朗の想いが伝わり過ぎて、胸が痛くなったから。
そしてそれから三日。
同じ夢を見る。
...
確か、あの時聞こえた声が聞こえる。
何度も“助けて”と悲痛な叫び。
暗闇に炎と高い声。
助けて―――。
助けて。
眠れないでいた。
「大丈夫かニャ?」
クロスが布団から顔を覗かせる。
「うん。平気。てか、ずっと心配させてるね」
クロスが首を傾げる。
……可愛いっ!
黒い子猫姿のクロス。
思わず抱き締めた。
「うニャあっ! ゆづきっ」
苦しがりもがくクロスを一撫でし、布団から出る。
「ん―――……」と、背伸びをして、窓から“河童の池”を見る。
平たいお供え岩。
朗が来てからキュウリのお供えはしなくなった。
思えば何でも話していた。それこそ友達の様に。
離れに視線を移す。
朗はそこで寝起きしていた。
窓に額を当てる。キュキュキュ……と音を立て窓枠に顎が着き止まった。
夢。
夢。
助けを呼ぶ声は、
日に日に強くなって居る様だ。
朗に言った方が良いかもしれない。
それは判ってるんだけど、近付くのが怖い。
「優月?」
「ん? あぁ、下に行こうか」
事実を知ってから、朝食を食べながら母さんと話す。過去の話や妖怪の事。
暑い筈の夏。
今まで思ってもなかったけど、僕の家は冷暖房なくても心地好かった。
それは何故か?
「うん。座敷わらしだった頃の名残かしらね。家族に心地好い生活をって思ってるだけでそう言った空間を作れるみたいね」
母さん曰く、水先家が在る場所に限って発揮出来る能力らしい。
「母さんは人間?」
「限りなく人間。身体はね。ただ、魂は長い歳月を妖怪として生きたから、最初はただの幼い幽霊でしかなかったのだけど……元は人間で座敷わらしって妖怪に変化したんだから……人間側に近いのかしら?」
ややこしくなって来た。って頭を抱えた母さんに笑った。
疑問だらけで話は尽きない。
「優月、あんた朗くんと話さなきゃならないんじゃない?」
突然振られた言葉に喉が詰まった。
「あいつは危険ニャ」
足下で猫まんまを頬張ってたクロスが呟く。
「クロスちゃん。貴方が最初にした事は忘れたのかしら?」
「……ニャんの事だか」
「今は、そうね。飼い主を慕う可愛い子猫ちゃんだけど、私はちゃんと知ってるわよ」
うちで起こった事は、特に家族の危機は“家”が教えてくれる。これも名残の能力だと教えてくれた。
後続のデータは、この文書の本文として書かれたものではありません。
(* ===== verification/Requests.v ===== *)
(** * Bounds on requests

    How many requests a handler of the server sends before it ends, whatever the nodes
    reply and the other tasks do. *)
From S2P Require Import Prelude Async Payload PayloadTrace RpcClient F64 Selection Probe.
From S2P Require Import DebugApi FlashblockBuilder FlashblocksService Server ServerExamples.

Local Open Scope Z_scope.
Local Open Scope prog_scope.

(** A builder client answers each call with at most one request of its own. *)
Class FrugalClient {ET : EngineTypes} (T : Type) `{!EngineApiExt T} : Prop := {
  fork_choice_updated_frugal s a : max_requests 1 (fork_choice_updated_v3 (T := T) s a);
  new_payload_frugal n : max_requests 1 (new_payload (T := T) n);
  get_payload_frugal id v : max_requests 1 (get_payload (T := T) id v)
}.

Section Frugal.
Context {ET : EngineTypes}.

Ltac frugal_tac :=
  cbn; let r := fresh "r" in intros r; destruct r as [res|e]; cbn; repeat (case_match; cbn); done.

Lemma rpc_fork_choice_updated_frugal {S} c s a :
  max_requests 1 (rpc_fork_choice_updated_v3 (S := S) c s a).
Proof. frugal_tac. Qed.

Lemma rpc_new_payload_frugal {S} c n : max_requests 1 (rpc_new_payload (S := S) c n).
Proof. destruct n; frugal_tac. Qed.

Lemma rpc_get_payload_frugal {S} c id v : max_requests 1 (rpc_get_payload (S := S) c id v).
Proof. destruct v; frugal_tac. Qed.

#[global] Instance RpcClient_FrugalClient c : @FrugalClient _ unit (RpcClient_EngineApiExt c).
Proof.
  split; intros.
  - apply rpc_fork_choice_updated_frugal.
  - apply rpc_new_payload_frugal.
  - apply rpc_get_payload_frugal.
Qed.

#[global] Instance FlashblocksService_FrugalClient payload_id_optimism c :
  @FrugalClient _ _ (FlashblocksService_EngineApiExt payload_id_optimism c).
Proof.
  split; cbn [fork_choice_updated_v3 new_payload get_payload FlashblocksService_EngineApiExt]; intros.
  - apply (max_requests_bind _ _ 0 1); [by destruct a|]. intros _.
    apply (max_requests_bind _ _ 1 0); [apply rpc_fork_choice_updated_frugal|]. intros [u|e]; [|done].
    apply (max_requests_bind _ _ 0 0); [|done]. destruct (payload_id u) as [id|]; [|done].
    apply (max_requests_bind _ _ 0 0); [done|]. intros cur. by case_bool_decide.
  - apply rpc_new_payload_frugal.
  - apply (max_requests_bind _ _ 0 1).
    { unfold get_best_payload. apply (max_requests_bind _ _ 0 0); [done|]. intros cur.
      by case_bool_decide. }
    intros [p|e]; [done|]. apply (max_requests_bind _ _ 1 0); [apply rpc_get_payload_frugal|].
    by intros [q|e'].
Qed.

End Frugal.

Section Bounds.
Context {ET : EngineTypes} {T : Type} `{EA : !EngineApiExt T} {FC : FrugalClient T}.
Context (self : RollupBoostServer).

Lemma no_request_bind {S A B} (p : M S A) (q : A -> M S B) n :
  max_requests 0 p -> (forall a, max_requests n (q a)) -> max_requests n (bind p q).
Proof. apply (max_requests_bind p q 0 n). Qed.

Lemma request_last {S A B} (p : M S A) (q : A -> M S B) n :
  max_requests n p -> (forall a, max_requests 0 (q a)) -> max_requests n (bind p q).
Proof. intros Hp Hq. rewrite <- (Nat.add_0_r n). by apply max_requests_bind. Qed.

Lemma on_trace_no_request {A} (p : M PayloadTraceContext A) :
  max_requests 0 p -> max_requests 0 (on_trace (T := T) p).
Proof. apply max_requests_zoom. Qed.

Lemma collect_no_request ids : max_requests 0 (collect_trace_ids (Reply := Reply) (Obs := Obs) ids).
Proof.
  induction ids as [|id ids IH]; [done|]. apply no_request_bind; [done|]. intros tr.
  by apply no_request_bind.
Qed.

Lemma remove_no_request ids : max_requests 0 (remove_payload_ids (Reply := Reply) (Obs := Obs) ids).
Proof. induction ids as [|id ids IH]; [done|]. by apply no_request_bind. Qed.

Lemma skip_no_request : max_requests 0 (should_skip_unhealthy_builder (T := T) self).
Proof. unfold should_skip_unhealthy_builder. by destruct (ignore_unhealthy_builders self). Qed.

Lemma follow_no_request cs : max_requests 0 (follow_causes (T := T) cs).
Proof. by induction cs. Qed.

Lemma insert_no_request id s a : max_requests 0 (insert_fcu_request (T := T) self id s a).
Proof. unfold insert_fcu_request. by destruct (external_state_root self). Qed.

Lemma new_payload_bound np : max_requests 1 (server_new_payload (T := T) self np).
Proof.
  unfold server_new_payload. cbn zeta. apply no_request_bind.
  { apply on_trace_no_request, no_request_bind; [done|]. intros [ids|]; [|done].
    apply no_request_bind; [apply collect_no_request|done]. }
  intros causes. apply no_request_bind; [by destruct causes; [apply follow_no_request|]|]. intros _.
  apply no_request_bind.
  { apply on_trace_no_request, no_request_bind; [done|]. intros [ids|]; [|done]. apply remove_no_request. }
  intros _. apply no_request_bind; [done|]. intros mode. apply no_request_bind.
  { destruct (negb (is_disabled mode)); [|done]. by apply no_request_bind; [apply skip_no_request|]. }
  intros sync. apply no_request_bind; [by destruct sync|]. intros _.
  by apply request_last; [apply rpc_new_payload_frugal|].
Qed.

Lemma fork_choice_updated_bound sch span s a :
  max_requests 2 (server_fork_choice_updated_v3 (T := T) self sch span s a).
Proof.
  assert (Hplain : max_requests (S := Shared (T := T)) 2
    (let* r := rpc_fork_choice_updated_v3 (l2_client self) s a in Ret (into_rpc r))).
  { apply (max_requests_bind _ _ 1 1); [apply rpc_fork_choice_updated_frugal|done]. }
  assert (Htail : forall (x : ClientResult ForkchoiceUpdated) (k : ForkchoiceUpdated -> M (Shared (T := T)) unit),
    (forall u, max_requests 0 (k u)) ->
    max_requests 0 (match into_rpc x with Err e => Ret (Err e) | Ok u => k u ;; Ret (Ok u) end)).
  { intros [u|e] k Hk; [|done]. by apply no_request_bind. }
  unfold server_fork_choice_updated_v3. cbn zeta. apply no_request_bind; [done|]. intros mode.
  destruct (is_disabled mode); [exact Hplain|].
  apply no_request_bind; [apply skip_no_request|]. intros [|]; [exact Hplain|].
  destruct a as [attrs|]; [destruct (default false (no_tx_pool attrs))|].
  - apply (max_requests_bind _ _ 1 1); [apply rpc_fork_choice_updated_frugal|]. intros r.
    eapply max_requests_mono; [|apply Htail]; [lia|]. intros u. by destruct (payload_id u).
  - apply request_last.
    { apply (max_requests_join _ _ _ 1 1); [apply rpc_fork_choice_updated_frugal|].
      apply max_requests_zoom, fork_choice_updated_frugal. }
    intros [l2r br]. apply Htail. intros u. destruct (payload_id u); [|done].
    by apply no_request_bind; [|intros _; apply insert_no_request].
  - apply no_request_bind; [done|]. intros _.
    apply (max_requests_bind _ _ 1 1); [apply rpc_fork_choice_updated_frugal|]. intros r.
    eapply max_requests_mono; [|apply Htail]; [lia|]. intros u.
    destruct (payload_id u); [apply insert_no_request|done].
Qed.

Lemma builder_fut_bound id v : max_requests 3 (builder_fut (T := T) self id v).
Proof.
  unfold builder_fut. apply no_request_bind; [done|]. intros cause.
  apply no_request_bind; [by destruct cause|]. intros _. apply no_request_bind; [done|].
  intros [|]; cbn [negb]; (apply no_request_bind; [done|]); intros _; [|done].
  apply (max_requests_bind _ _ 1 2); [apply max_requests_zoom, get_payload_frugal|].
  intros [p|e]; [|done]. destruct (external_state_root self); cbn [negb].
  - apply request_last; [|by intros [q|e]]. apply no_request_bind; [done|].
    intros [[fs fa]|]; [|done].
    apply (max_requests_bind _ _ 1 1); [apply rpc_fork_choice_updated_frugal|].
    intros l2r. destruct (into_rpc l2r) as [u|e]; [|done]. destruct (payload_id u); [|done].
    apply request_last; [apply rpc_get_payload_frugal|by intros [q|e]].
  - apply (max_requests_bind _ _ 1 1); [apply rpc_new_payload_frugal|].
    intros st. by destruct (into_rpc st).
Qed.

Lemma evaluate_no_request l2p bp : max_requests 0 (evaluate (T := T) self l2p bp).
Proof.
  destruct l2p as [l|e]; [|done]. apply no_request_bind; [done|]. intros _.
  destruct bp as [[[b|] f]|e]; cbn; [done| |]; intros s; by destruct (_ && _).
Qed.

Lemma get_payload_bound sch id v : max_requests 4 (server_get_payload (T := T) self sch id v).
Proof.
  unfold server_get_payload. apply no_request_bind; [done|]. intros mode. destruct (is_disabled mode).
  - apply (max_requests_bind _ _ 1 3); [apply rpc_get_payload_frugal|]. by intros [p|e].
  - apply request_last.
    { apply (max_requests_join _ _ _ 1 3); [apply rpc_get_payload_frugal|apply builder_fut_bound]. }
    intros [l2p bp]. apply no_request_bind; [apply evaluate_no_request|]. by intros [chosen|e].
Qed.

(** C13: no handler retries or loops: whatever the replies and the interference, and
    whether it returns or panics, newPayload ends after at most one request,
    forkchoiceUpdated after at most two, and getPayload after at most four (the L2
    payload, the builder's, and the forkchoice update and the payload of the
    external state root). *)
Theorem handlers_terminate (sch : list bool) (span : option SpanId) (s : ForkchoiceState)
    (a : option OpPayloadAttributes) (np : NewPayload) (id : PayloadId) (v : PayloadVersion) :
  every (server_new_payload (T := T) self np) (fun t _ => (count_requests t <= 1)%nat) /\
  every (server_fork_choice_updated_v3 (T := T) self sch span s a)
    (fun t _ => (count_requests t <= 2)%nat) /\
  every (server_get_payload (T := T) self sch id v) (fun t _ => (count_requests t <= 4)%nat).
Proof.
  split; [|split]; apply max_requests_every;
    [apply new_payload_bound|apply fork_choice_updated_bound|apply get_payload_bound].
Qed.

End Bounds.

(** ** Concrete runs *)
Module RequestExamples.
Import Demo ServerExamples.

#[local] Instance builder_api : EngineApiExt unit := RpcClient_EngineApiExt builder.

Lemma handlers_terminate_witness :
  every (server_get_payload (T := unit) (server true) [] 11 V3)
    (fun t _ => (count_requests t <= 4)%nat).
Proof.
  exact (proj2 (proj2 (handlers_terminate (T := unit) (FC := RpcClient_FrugalClient builder)
    (server true) [] None forkchoice None payload_message 11 V3))).
Defined.

(** getPayload with external state root uses all four requests. *)
Example four_requests :
  count_requests (run_trace quiet_env (server_get_payload (T := unit) (server true) [] 11 V3)
    (after_fcu (server true))) = 4%nat.
Proof. by vm_compute. Qed.

End RequestExamples.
「飼い主じゃないニャ。優月は俺の“命”だからニャ。文字通りの意味“一蓮托生”の関係ニャんだから」
大層な物言いに小さく笑うと、
「それは真剣にとらないとダメよ」
母さんが言った。
考えなきゃいけない事が有りすぎて、息が詰まった。
朗が言っていた。
クロスはボクの生気で生きて居る。
『お前がその黒猫に自身の生気を分け与えたんだ。
優月と少しでも離れると、途端に肉片へ変わるだろう』
朗の言葉が鮮明に思い出された。
「そうだね。“一蓮托生”だ」
これは“責任”僕に何かあれば、クロスも死んじゃう。
「せめて相手が朗なら良かったのにね」
「優月だから良いのニャ!」
「うん」嬉しくてクロスの頭を撫でる。
“一蓮托生”
これは朗と僕にも、姉ちゃんと先輩にも通じる言葉。
朗と話さなきゃ……。
気持ちについては、置いといて、夢について、朗の名を呼ぶ女の人の話をしなきゃいけない。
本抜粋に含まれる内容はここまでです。